**TO DO:**
From the listing below, copy out every line where the word "Hret" appears.

**DATA IN THIS EXERCISE:**
(** X3.  When [parseCmdLine] returns 0 without help, [-o] and [-c] were
    each given exactly once, [-i] and [-n] at most once, no option was
    unknown or lacked its value, no value was flagged, [output] is not
    NULL, the options not given keep their defaults (interval 1.0,
    samples 1), and nothing was printed. *)
Theorem accepted_command_line (argv : list string) (p : parsed) :
  parseCmdLine argv = Some p -> p_ret p = 0 -> given_h (p_options p) = 0 ->
  exists c path,
    scan argv = Some (LoopDone c) /\
    given_o c = 1 /\ given_c c = 1 /\
    (given_i c = 0 \/ given_i c = 1) /\ (given_n c = 0 \/ given_n c = 1) /\
    nunrecognized c = 0 /\ missing c = [] /\
    given_badinterval c = [] /\ given_badncpu c = [] /\ given_badavg c = [] /\
    output (p_options p) = Some path /\
    (given_i c = 0 -> interval (p_options p) = d_of_int 1) /\
    (given_n c = 0 -> avg (p_options p) = 1) /\
    p_stderr p = "".
Proof.
  intros Hp Hret Hh.
  destruct (parseCmdLine_no_help argv p Hp Hh) as (c & Hc & ->).
  pose proof (scan_invariant_done argv c Hc)
    as (Ho & Hi & Hcc & Hn & Hu & Hout & Hint & Hcpu & Havg & _).
  rewrite finish_LoopDone in *. cbn [p_ret p_options p_stderr] in *.
  destruct (decide (reported c = [])) as [Hr|Hr]; [|discriminate Hret].
  assert (Hcat : forall i b msg, categories c !! i = Some (b, msg) -> b = false).
  { intros i b msg Hl. apply (category_false c b msg Hr).
    apply list_elem_of_lookup. eauto. }
  pose proof (Hcat 0%nat _ _ eq_refl) as H0. pose proof (Hcat 1%nat _ _ eq_refl) as H1.
  pose proof (Hcat 2%nat _ _ eq_refl) as H2. pose proof (Hcat 3%nat _ _ eq_refl) as H3.
  pose proof (Hcat 4%nat _ _ eq_refl) as H4. pose proof (Hcat 5%nat _ _ eq_refl) as H5.
  pose proof (Hcat 6%nat _ _ eq_refl) as H6. pose proof (Hcat 7%nat _ _ eq_refl) as H7.
  pose proof (Hcat 8%nat _ _ eq_refl) as H8. pose proof (Hcat 9%nat _ _ eq_refl) as H9.
  pose proof (Hcat 10%nat _ _ eq_refl) as H10. clear Hcat.
  apply negb_false_iff, Z.eqb_eq in H0, H1, H5, H8, H10.
  rewrite Z.gtb_ltb in H2, H4, H6, H9. apply Z.ltb_ge in H2, H4, H6, H9.
  apply Z.eqb_neq in H3, H7.
  unfold nmissing, badintervals, badncpus, badavgs in *.
  assert (Hnil : forall l : list string, Z.of_nat (length l) = 0 -> l = [])
    by (intros [|x l] Hl; [done | simpl in Hl; lia]).
  destruct (output (c_options c)) as [path|] eqn:Eo; [|by destruct (H3 (proj2 Hout eq_refl))].
  exists c, path. repeat split; auto; try lia.
  unfold header_cond, nmissing, badintervals, badncpus.
  rewrite H0, H1, H5, H8.
  repeat match goal with
         | |- context [?a >? 1] => replace (a >? 1) with false by
               (symmetry; rewrite Z.gtb_ltb; apply Z.ltb_ge; lia)
         | |- context [?a =? 0] => replace (a =? 0) with false by
               (symmetry; apply Z.eqb_neq; lia)
         end.
  rewrite Hr. reflexivity.
Qed.

Lemma accepted_command_line_witness :
  exists c path,
    scan ["cpuwatch"; "-o"; "out"; "-c"; "4"] = Some (LoopDone c) /\
    given_o c = 1 /\ given_c c = 1 /\ output (c_options c) = Some path.
Proof.
  destruct (accepted_command_line ["cpuwatch"; "-o"; "out"; "-c"; "4"]
              (Parsed 0 (Options (Some "out") (d_of_int 1) 4 1 0) "")
              eq_refl eq_refl eq_refl)
    as (c & path & Hc & Ho & Hcc & _ & _ & _ & _ & _ & _ & _ & Hout & _).
  exists c, path. split; [exact Hc|]. split; [exact Ho|]. split; [exact Hcc|].
  assert (Hi : Some (LoopDone c) =
               Some (LoopDone (Collected (Options (Some "out") (d_of_int 1) 4 1 0)
                                 1 0 1 0 [] [] [] 0 (replicate 5 None) [])))
    by (rewrite <- Hc; reflexivity).
  injection Hi as ->. exact Hout.
Defined.

(** X4.  The option loop always ends: [parseCmdLine] returns, with 0 or
    -1, after fewer calls of [getopt_long] than the arguments have
    characters and words (more fuel does not change the result), and it
    never leaves through the [default] case. *)
Theorem parseCmdLine_returns (argv : list string) :
  exists p,
    parseCmdLine argv = Some p /\
    (p_ret p = 0 \/ p_ret p = -1) /\
    (forall o, scan argv <> Some (UnknownError o)) /\
    (forall n, (scan_fuel argv <= n)%nat ->
       scan_loop n (Getopt.init argv) (collected_init (length argv)) = scan argv).
Proof.
  destruct (scan_result argv) as [(c & Hc & Hh)|(o & Ho & Hh)].
  - exists (finish (fmt_s (argv !! 0%nat)) (LoopDone c)).
    split; [by apply parseCmdLine_scan|]. rewrite finish_LoopDone. cbn [p_ret].
    split; [destruct (decide _); auto|]. split; [congruence|].
    intros n Hn. rewrite Hc. eapply scan_loop_mono; eauto.
  - exists (finish (fmt_s (argv !! 0%nat)) (HelpGiven o)).
    split; [by apply parseCmdLine_scan|]. split; [by left|]. split; [congruence|].
    intros n Hn. rewrite Ho. eapply scan_loop_mono; eauto.
Qed.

**WRITTEN RESPONSE:**
  intros Hp Hret Hh.
  destruct (decide (reported c = [])) as [Hr|Hr]; [|discriminate Hret].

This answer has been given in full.